A few weeks ago, he heard about the controversy surrounding TEAM Westport’s “white privilege” essay contest.
That led him down the “06880” rabbit hole — and a story on fellow Staples alum Deej Webb’s documentary about F. Scott Fitzgerald’s time in town.
That spurred him to write and post an essay on his philosophy-and-literature website — 2 of his passions, since he was a teenager.
And THAT led him to send these thoughts to “06880”:
Fitzgerald lived on South Compo Road, near what is now Longshore, in the summer of 1920. J. D. Salinger also lived on South Compo, from about 1950 to 1952.
I read a Salinger short story, and asked my mother, Nancy Hammond, about old Westport. She lived there from 1957 to 1997, and was involved in local politics.
When she arrived, Westport was home to the Famous Artists School, which purported to turn people into artists. Prominent artists like Norman Rockwell lent their names to the scam.
You would send in a sample of your work. They would write back, saying you had great potential, and should enroll in their school. Salesmen combed the country, recruiting gullible students. Ads filled the newspapers, Money rolled in.
It was so profitable that a Famous Writers School was also established in Westport, using the same template. Bennett Cerf of Random House was a founder. Prominent writers like Clifton Fadiman, Bruce Catton and Mignon Eberhart lent their names. By 1969 the stock price had risen from $5 to $40.
The next year, Jessica Mitford published an exposé, called “Let Us Now Appraise Famous Writers,” in the Atlantic Monthly. An investigation was launched, the stock price fell, and in 1972 the Famous Writers School went bankrupt.
When J.D. Salinger moved to Westport, Famous Artists School had been going for 2 years. It’s likely that he heard about the school. In 1952 he published a short story about an art correspondence school, called “De Daumier-Smith’s Blue Period.”

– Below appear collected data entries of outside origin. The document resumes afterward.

(* ===== verification/Trans.v ===== *)
(** * Concurrent components as transition systems

    A component with several goroutines is a state and a partial function [act]: [act a s]
    is the state after the atomic step [a], and [None] when the step is not possible in
    [s].  Reachability, runs of a given sequence of steps, and the two rules the
    components share: an invariant is preserved, and a measure that every step of some
    kind lowers bounds the runs of that kind. *)

From S2P Require Import Prelude.

Section trans.
Context {S A : Type} (act : A -> S -> option S).
Implicit Types (s : S) (a : A) (l : list A).

Inductive reaches_by s0 : S -> Prop :=
| reaches_refl : reaches_by s0 s0
| reaches_step s a s' : reaches_by s0 s -> act a s = Some s' -> reaches_by s0 s'.

Fixpoint run_by (l : list A) (s : S) : option S :=
  match l with
  | [] => Some s
  | a :: l' => match act a s with Some s' => run_by l' s' | None => None end
  end.

Lemma run_reaches s0 l s s' : reaches_by s0 s -> run_by l s = Some s' -> reaches_by s0 s'.
Proof.
  revert s. induction l as [|a l IH]; intros s Hr; simpl; [by intros [= <-]|].
  destruct (act a s) as [s1|] eqn:E; [|done]. apply IH. by eapply reaches_step.
Qed.

(** The state after a run, [s0] when there is no such run. *)
Definition after_by s0 l : S := default s0 (run_by l s0).

Lemma after_run s0 l :
  match run_by l s0 with Some _ => true | None => false end = true -> run_by l s0 = Some (after_by s0 l).
Proof. unfold after_by. by destruct (run_by l s0). Qed.

Lemma after_reaches s0 l :
  match run_by l s0 with Some _ => true | None => false end = true -> reaches_by s0 (after_by s0 l).
Proof.
  unfold after_by. destruct (run_by l s0) as [s|] eqn:E; [|done]. intros _.
  by eapply run_reaches; [apply reaches_refl|].
Qed.

Section invariant.
Context (I : S -> Prop) (I_step : forall a s s', I s -> act a s = Some s' -> I s').

Lemma reaches_inv s0 s : I s0 -> reaches_by s0 s -> I s.
Proof. intros H0 Hr. induction Hr; [done|by eapply I_step]. Qed.

(** A run of steps that [K] selects is no longer than what they lower the measure by. *)
Context (K : A -> bool) (rank : S -> nat) (Lower : S -> Prop).
Context (K_lowers : forall a s s', I s -> Lower s -> K a = true -> act a s = Some s' ->
                      (rank s' < rank s)%nat /\ Lower s').

Lemma run_bounded l s s' :
  I s -> Lower s -> forallb K l = true -> run_by l s = Some s' ->
  (length l + rank s' <= rank s)%nat /\ I s' /\ Lower s'.
Proof.
  revert s. induction l as [|a l IH]; intros s Hs HL Hl Hrun; simpl in *; [by simplify_eq|].
  apply andb_prop in Hl as [Ha Hl]. destruct (act a s) as [s1|] eqn:E; [|done].
  destruct (K_lowers a s s1 Hs HL Ha E) as [Hlt HL1]. apply I_step in E; [|done].
  destruct (IH s1 E HL1 Hl Hrun) as (H1 & H2 & H3). split_and!; [lia|done|done].
Qed.
End invariant.

(** An invariant of the runs whose steps satisfy [K], as long as a count that a step
    raises by at most one stays below [N]: the condition under which a wrapping counter
    has not come round. *)
Lemma run_inv_within (I : S -> Prop) (K : A -> Prop) (n : S -> Z) (N : Z) l s s' :
  (forall a s s', K a -> I s -> n s + 1 < N -> act a s = Some s' -> I s' /\ n s' <= n s + 1) ->
  Forall K l -> I s -> n s + Z.of_nat (length l) < N -> run_by l s = Some s' ->
  I s' /\ n s' <= n s + Z.of_nat (length l).
Proof.
  intros Hstep Hl. revert s. induction Hl as [|a l Ha Hl IH]; intros s Hs Hn; simpl in *.
  { intros [= <-]. split; [done|lia]. }
  destruct (act a s) as [s1|] eqn:E; [|done].
  destruct (Hstep a s s1 Ha Hs ltac:(lia) E) as [H1 Hle]. intros Hrun.
  destruct (IH s1 H1 ltac:(lia) Hrun) as [H2 H3]. split; [done|lia].
Qed.

Lemma run_inv (I : S -> Prop) (K : A -> Prop) l s s' :
  (forall a s s', K a -> I s -> act a s = Some s' -> I s') ->
  Forall K l -> I s -> run_by l s = Some s' -> I s'.
Proof.
  intros Hstep Hl Hs Hrun.
  destruct (run_inv_within I K (fun _ => 0) (2 + Z.of_nat (length l)) l s s') as [H1 _]; try done; [|lia].
  intros a s1 s2 Ha H1 _ E. split; [by apply (Hstep a s1)|lia].
Qed.
End trans.

(** ** What the goroutines hold, and sums over them *)

Lemma concat_insert {P X} (f : P -> list X) (l : list P) i p p' :
  l !! i = Some p -> f p ++ concat (f <$> <[i := p']> l) ≡ₚ f p' ++ concat (f <$> l).
Proof.
  revert i. induction l as [|q l IH]; intros [|i] Hi; simplify_eq/=.
  - solve_Permutation.
  - specialize (IH i Hi). rewrite !(Permutation_app_comm (f q)), !app_assoc, IH. done.
Qed.

Lemma forallb_at {P} (f : P -> bool) (l : list P) i p :
  forallb f l = true -> l !! i = Some p -> f p = true.
Proof.
  intros Hall Hi. rewrite forallb_forall in Hall. apply list_elem_of_lookup_2 in Hi.
  by apply list_elem_of_In, Hall in Hi.
Qed.

Lemma sum_list_insert {P} (f : P -> nat) (l : list P) i p p' :
  l !! i = Some p ->
  (sum_list (f <$> <[i := p']> l) + f p = sum_list (f <$> l) + f p')%nat.
Proof.
  revert i. induction l as [|q l IH]; intros [|i] Hi; simplify_eq/=; [lia|].
  specialize (IH i Hi). lia.
Qed.

Lemma sum_list_bound {P} (f : P -> nat) (l : list P) n :
  (forall p, f p <= n)%nat -> (sum_list (f <$> l) <= n * length l)%nat.
Proof. intros Hf. induction l as [|p l IH]; csimpl; [lia|]. specialize (Hf p). lia. Qed.

Lemma forallb_not {P} (f : P -> bool) (l : list P) :
  forallb f l = false -> exists i p, l !! i = Some p /\ f p = false.
Proof.
  induction l as [|p l IH]; [done|]. simpl. destruct (f p) eqn:Ep; [|by exists 0%nat, p].
  intros Hl. destruct (IH Hl) as (i & q & Hi & Hq). by exists (Datatypes.S i), q.
Qed.
(* ===== verification/GoFmt.v ===== *)
(** * fmt: how the programs write numbers and durations

    The verbs of fmt.Printf and the String method of time.Duration that the programs' key
    names, usage texts and reports use, and filepath.Base. *)

From Stdlib Require Import SpecFloat.
From S2P Require Import Prelude Floats.

(** [%0wd] *)
Definition pad_zero (w : nat) (s : string) : string :=
  String.concat "" (replicate (w - String.length s) "0"%string) +:+ s.
Definition fmt_0d (w : nat) (z : Z) : string :=
  if z <? 0 then String "-" (pad_zero (w - 1) (fmt_d (- z))) else pad_zero w (fmt_d z).

Definition fmt_t (b : bool) : string := if b then "true" else "false".

(** [%.2f]: the exact value rounded to hundredths, a tie to the even one. *)
Definition hundredths (m e : Z) : Z :=
  let n := if 0 <=? e then m * 2 ^ e * 100 else m * 100 in
  let d := if 0 <=? e then 1 else 2 ^ (- e) in
  let q := n / d in
  let r := 2 * (n mod d) in
  if d <? r then q + 1 else if r <? d then q else if Z.even q then q else q + 1.

Definition fmt_hundredths (q : Z) : string := fmt_d (q / 100) +:+ "." +:+ pad_zero 2 (fmt_d (q mod 100)).

Definition fmt_2f (x : float64) : string :=
  match x with
  | S754_nan => "NaN"
  | S754_infinity s => if s then "-Inf" else "+Inf"
  | S754_zero s => if s then "-0.00" else "0.00"
  | S754_finite s m e => (if s then "-" else "") +:+ fmt_hundredths (hundredths (Zpos m) e)
  end.

(** ** time.Duration.String *)

(** [fmtFrac]: the last [prec] digits of [v] without the zeros they end in, after a point
    if any is left, before what [acc] holds; and the rest of [v]. *)
Fixpoint fmt_frac (prec : nat) (v : Z) (print : bool) (acc : string) : string * Z :=
  match prec with
  | O => (if print then String "." acc else acc, v)
  | S prec' =>
    let digit := v mod 10 in
    let print' := print || negb (digit =? 0) in
    fmt_frac prec' (v / 10) print' (if print' then fmt_d digit +:+ acc else acc)
  end.

Definition micro : string := String "194" (String "181" EmptyString).

(** [format], of the absolute value. *)
Definition duration_text (u : Z) : string :=
  if u <? 10 ^ 9 then
    if u =? 0 then "0s"
    else
      let '(prec, unit) :=
        if u <? 1000 then (0%nat, "ns"%string) else if u <? 10 ^ 6 then (3%nat, micro +:+ "s") else (6%nat, "ms"%string) in
      let '(text, v) := fmt_frac prec u false unit in fmt_d v +:+ text
  else
    let '(text, v) := fmt_frac 9 u false "s" in
    let sec := fmt_d (v mod 60) +:+ text in
    let mins := v / 60 in
    if 0 <? mins then
      let min := fmt_d (mins mod 60) +:+ "m" +:+ sec in
      let hours := mins / 60 in
      if 0 <? hours then fmt_d hours +:+ "h" +:+ min else min
    else sec.

Definition Duration_String (d : Z) : string :=
  if d <? 0 then "-" +:+ duration_text (u64 (- d)) else duration_text d.

(** ** filepath.Base *)

Fixpoint drop_slashes (l : list ascii) : list ascii :=
  match l with c :: l' => if Ascii.eqb c "/" then drop_slashes l' else l | [] => [] end.
Fixpoint until_slash (l : list ascii) : list ascii :=
  match l with c :: l' => if Ascii.eqb c "/" then [] else c :: until_slash l' | [] => [] end.

Definition path_base (path : string) : string :=
  match path with
  | EmptyString => "."
  | _ =>
    match drop_slashes (rev (String.list_ascii_of_string path)) with
    | [] => "/"
    | l => String.string_of_list_ascii (rev (until_slash l))
    end
  end.

(** ** Examples *)

Example durations_written :
  Duration_String <$> [0; 1; 1100; 2200000; 3300000000; 4 * 60 * 10 ^ 9 + 5 * 10 ^ 9; 4 * 60 * 10 ^ 9 + 5001000000;
    5 * 3600 * 10 ^ 9 + 6 * 60 * 10 ^ 9 + 7001000000; 8 * 60 * 10 ^ 9 + 1; 2 ^ 63 - 1; - 2 ^ 63; - 1500000]%Z =
  ["0s"; "1ns"; "1.1" +:+ micro +:+ "s"; "2.2ms"; "3.3s"; "4m5s"; "4m5.001s"; "5h6m7.001s"; "8m0.000000001s";
   "2562047h47m16.854775807s"; "-2562047h47m16.854775808s"; "-1.5ms"]%string.
Proof. vm_compute. reflexivity. Qed.

Example hundredths_written :
  (fun n => fmt_2f (f64_div (f64_of_Z n) (f64_of_Z 8))) <$> [0; 1; 3; -13; 8000; 801] =
  ["0.00"; "0.12"; "0.38"; "-1.62"; "1000.00"; "100.12"]%string.
Proof. vm_compute. reflexivity. Qed.

Example bases : path_base <$> ["/usr/bin/tool"; "tool"; "./a/b//"; "///"; ""]%string = ["tool"; "tool"; "b"; "/"; "."]%string.
Proof. vm_compute. reflexivity. Qed.
(* ===== verification/StoreIface.v ===== *)
(** * Objects, and what a store promises its clients

    [Object] and [ListedObject] are the records both store packages declare.
    [ObjectStore] is the interface the HTTP handlers and the zcopy services are
    written against (internal/*/s3api/handler.go [Store], internal/*/zcopy/service.go
    [ObjectStore]); [ObjectStoreLaws] is the contract their theorems use, which
    MemStore.v and LoadedStore.v discharge for the two implementations. *)

From S2P Require Import Prelude.

(** ** Time

    [time.Time]: nanoseconds since the zero time, and whether the location is UTC. *)

Record Time := { instant : Z; utc : bool }.

Definition IsZero (t : Time) : bool := instant t =? 0.
Definition UTC (t : Time) : Time := {| instant := instant t; utc := true |}.

(** ** Objects *)

Record Object := { Body : list byte; ETag : string; LastModified : Time }.
Record ListedObject := { Key : string; ObjectOf : Object }.

#[export] Instance Time_eq_dec : EqDecision Time.
Proof. solve_decision. Defined.
#[export] Instance Object_eq_dec : EqDecision Object.
Proof. solve_decision. Defined.

Definition size_of (o : Object) : Z := blen (Body o).

Abbreviation bucket_map := (gmap string (gmap string Object)).

(** [b, ok := s.buckets[bucket]; obj, ok := b[key]], shared by both stores. *)
Definition lookup_object (bs : bucket_map) (bucket key : string) : option Object :=
  match bs !! bucket with
  | None => None
  | Some b => b !! key
  end.

(** The listing loop over one bucket, its entries taken in some order, then sorted. *)
Definition list_entries (entries : list (string * Object)) (prefix : string) : list ListedObject :=
  let out := omap (fun '(k, v) =>
    if negb (String.eqb prefix EmptyString) && negb (HasPrefix k prefix) then None
    else Some {| Key := k; ObjectOf := v |}) entries in
  sort_by Key out.

(** ** The interface *)

Class ObjectStore (S : Type) := {
  st_CreateBucket : S -> string -> S;
  st_BucketExists : S -> string -> bool;
  st_DeleteBucket : S -> string -> S * bool;
  st_GetObject : S -> string -> string -> option Object;
  st_DeleteObject : S -> string -> string -> S * bool;
  st_ListObjects : S -> string -> string -> option (list ListedObject);
  st_ListBuckets : S -> list string;
}.

Class ObjectStoreLaws (S : Type) `{ObjectStore S} := {
  law_get_create s n b k :
    st_GetObject (st_CreateBucket s n) b k = st_GetObject s b k;
  law_exists_create s n :
    TrimSpace n <> EmptyString -> st_BucketExists (st_CreateBucket s n) n = true;
  law_exists_create_ne s n b :
    b <> n -> st_BucketExists (st_CreateBucket s n) b = st_BucketExists s b;
  law_exists_mono s n b :
    st_BucketExists s b = true -> st_BucketExists (st_CreateBucket s n) b = true;
  law_delete_bucket s n s' ok :
    st_DeleteBucket s n = (s', ok) ->
    ok = st_BucketExists s n /\ st_BucketExists s' n = false /\
    (forall k, st_GetObject s' n k = None) /\
    (forall b k, b <> n -> st_GetObject s' b k = st_GetObject s b k) /\
    (forall b, b <> n -> st_BucketExists s' b = st_BucketExists s b);
  law_delete_object s b k s' ok :
    st_DeleteObject s b k = (s', ok) ->
    ok = bool_decide (is_Some (st_GetObject s b k)) /\
    st_GetObject s' b k = None /\
    (forall b' k', (b', k') <> (b, k) -> st_GetObject s' b' k' = st_GetObject s b' k') /\
    (forall b', st_BucketExists s' b' = st_BucketExists s b');
  law_get_bucket s b k o :
    st_GetObject s b k = Some o -> st_BucketExists s b = true;
  law_list_none s b p :
    st_ListObjects s b p = None <-> st_BucketExists s b = false;
  law_list_spec s b p l :
    st_ListObjects s b p = Some l ->
    StronglySorted (key_le Key) l /\ NoDup (Key <$> l) /\
    forall k o, {| Key := k; ObjectOf := o |} ∈ l <->
      st_GetObject s b k = Some o /\ HasPrefix k p = true;
  law_list_buckets s :
    StronglySorted (key_le id) (st_ListBuckets s) /\ NoDup (st_ListBuckets s) /\
    forall b, b ∈ st_ListBuckets s <-> st_BucketExists s b = true;
}.

(** ** Lemmas on listings, used by both implementations *)

Lemma elem_of_list_entries entries prefix k o :
  {| Key := k; ObjectOf := o |} ∈ list_entries entries prefix <->
  (k, o) ∈ entries /\ HasPrefix k prefix = true.
Proof.
  unfold list_entries. rewrite sort_by_perm, list_elem_of_omap. split.
  - intros ([k' o'] & Hin & Hf).
    destruct (String.eqb_spec prefix EmptyString) as [->|]; simpl in Hf.
    + simplify_eq. split; [done|apply HasPrefix_nil].
    + destruct (HasPrefix k' prefix) eqn:E; simplify_eq/=. done.
  - intros [Hin Hp]. exists (k, o). split; [done|]. rewrite Hp. by rewrite andb_false_r.
Qed.

Lemma list_entries_keys_nodup (m : gmap string Object) prefix :
  NoDup (Key <$> list_entries (map_to_list m) prefix).
Proof.
  unfold list_entries. rewrite sort_by_perm.
  generalize (NoDup_fst_map_to_list m). induction (map_to_list m) as [|[k o] l IH]; simpl.
  { intros _. constructor. }
  intros [Hk Hl]%NoDup_cons. specialize (IH Hl).
  destruct (negb _ && negb _); simpl; [exact IH|]. constructor; [|exact IH].
  intros ([k' o'] & -> & Hin)%list_elem_of_fmap. apply Hk.
  apply list_elem_of_omap in Hin as ([k2 o2] & Hin & Hf).
  case_match; simplify_eq/=. apply list_elem_of_fmap. by exists (k', o').
Qed.

(** The listing does not depend on the order in which the map is iterated. *)
Lemma list_entries_iteration_order (m : gmap string Object) entries prefix :
  entries ≡ₚ map_to_list m ->
  list_entries entries prefix = list_entries (map_to_list m) prefix.
Proof.
  intros Hp. unfold list_entries. apply sort_by_iteration_order.
  - assert (Hk : forall k o, {| Key := k; ObjectOf := o |} ∈ list_entries entries prefix ->
      m !! k = Some o).
    { intros k o [Hin _]%elem_of_list_entries. rewrite Hp in Hin. by apply elem_of_map_to_list. }
    unfold list_entries in Hk. intros [k o] [k' o'] H1 H2 ?; simplify_eq/=.
    rewrite <- (sort_by_perm Key) in H1, H2. apply Hk in H1, H2. congruence.
  - by rewrite Hp.
Qed.

Lemma list_buckets_spec (bs : bucket_map) :
  let out := sort_by id (fst <$> map_to_list bs) in
  StronglySorted (key_le id) out /\ NoDup out /\ forall b, b ∈ out <-> is_Some (bs !! b).
Proof.
  simpl. split_and!; [apply sort_by_sorted|rewrite sort_by_perm; apply NoDup_fst_map_to_list|].
  intros b. rewrite sort_by_perm, list_elem_of_fmap. split.
  - intros ([b' m] & -> & Hin). apply elem_of_map_to_list in Hin. by exists m.
  - intros [m Hm]. exists (b, m). by rewrite elem_of_map_to_list.
Qed.

(** ** Lemmas on [lookup_object] *)

Lemma lookup_object_insert_bucket (bs : bucket_map) n b k :
  bs !! n = None -> lookup_object (<[n := ∅]> bs) b k = lookup_object bs b k.
Proof.
  intros Hn. unfold lookup_object. destruct (decide (b = n)) as [->|].
  - by rewrite lookup_insert_eq, Hn, lookup_empty.
  - by rewrite lookup_insert_ne.
Qed.

Lemma lookup_object_set (bs : bucket_map) b m k o b' k' :
  bs !! b = Some m ->
  lookup_object (<[b := <[k := o]> m]> bs) b' k' =
  if decide ((b', k') = (b, k)) then Some o else lookup_object bs b' k'.
Proof.
  intros Hb. unfold lookup_object. destruct (decide (b' = b)) as [->|Hne].
  - rewrite lookup_insert_eq, Hb. case_decide; simplify_eq; [by rewrite lookup_insert_eq|].
    rewrite lookup_insert_ne; congruence.
  - rewrite lookup_insert_ne by done. case_decide; congruence.
Qed.

Lemma lookup_object_del (bs : bucket_map) b m k b' k' :
  bs !! b = Some m ->
  lookup_object (<[b := delete k m]> bs) b' k' =
  if decide ((b', k') = (b, k)) then None else lookup_object bs b' k'.
Proof.
  intros Hb. unfold lookup_object. destruct (decide (b' = b)) as [->|Hne].
  - rewrite lookup_insert_eq, Hb. case_decide; simplify_eq; [by rewrite lookup_delete_eq|].
    rewrite lookup_delete_ne; congruence.
  - rewrite lookup_insert_ne by done. case_decide; congruence.
Qed.

Lemma lookup_object_del_bucket (bs : bucket_map) n b k :
  lookup_object (delete n bs) b k = if decide (b = n) then None else lookup_object bs b k.
Proof.
  unfold lookup_object. case_decide as Hd; [subst; by rewrite lookup_delete_eq|].
  by rewrite lookup_delete_ne.
Qed.

#[export] Hint Rewrite lookup_object_del_bucket : go_rw.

When I was growing up in Westport, the phrase “Famous Artists” rang in my ears. The school rented space from Eddie Nash on Riverside Avenue. Since money was rolling in, they decided to build a new headquarters.
They chose my neighborhood as the site. Specifically, they selected an area we called the Gravel Pit. Now known as Partrick Wetlands, it’s between Partrick Road, Wilton Road, the Merritt Parkway and Newtown Turnpike.
According to rumor — spread by my mother, in countless phone conversations — Famous Artists School planned to build a large office, with a parking lot for 1,000 cars.
My mother banded together with other neighbors, and formed a group called Families for a Residential Westport.
They referred to their opponents as the Boyd Group (or The Boyds). John Boyd was a prominent Westport lawyer, who favored business and development. One of his allies, Lu Villalon, ran the local newspaper, the Town Crier.
My parents were Republicans. So were the Boyds. The battle over Famous Artists wasn’t a Republican-Democratic battle, or a conservative-liberal one. It was a development battle, similar to those fought in thousands of American towns.
My mother’s group won the battle. Famous Artists never moved to my neighborhood. They built their new headquarters on Wilton Road, along the river.
The next development battle in Westport was over Cockenoe Island, where Northeast Utilities proposed building a power plant. Anti-development forces used the fledgling newspaper, the Westport News, to help rally support. The anti-development forces won, and the paper became the dominant one in town.
A third battle was fought over a dairy farm, Nyala, where Stauffer Chemical proposed building their headquarters. They won that fight.
Fortunately, F. Scott Fitzgerald’s house is still standing. I plan to take a look on my next visit to Westport.
And maybe I’ll visit Partrick Wetlands too.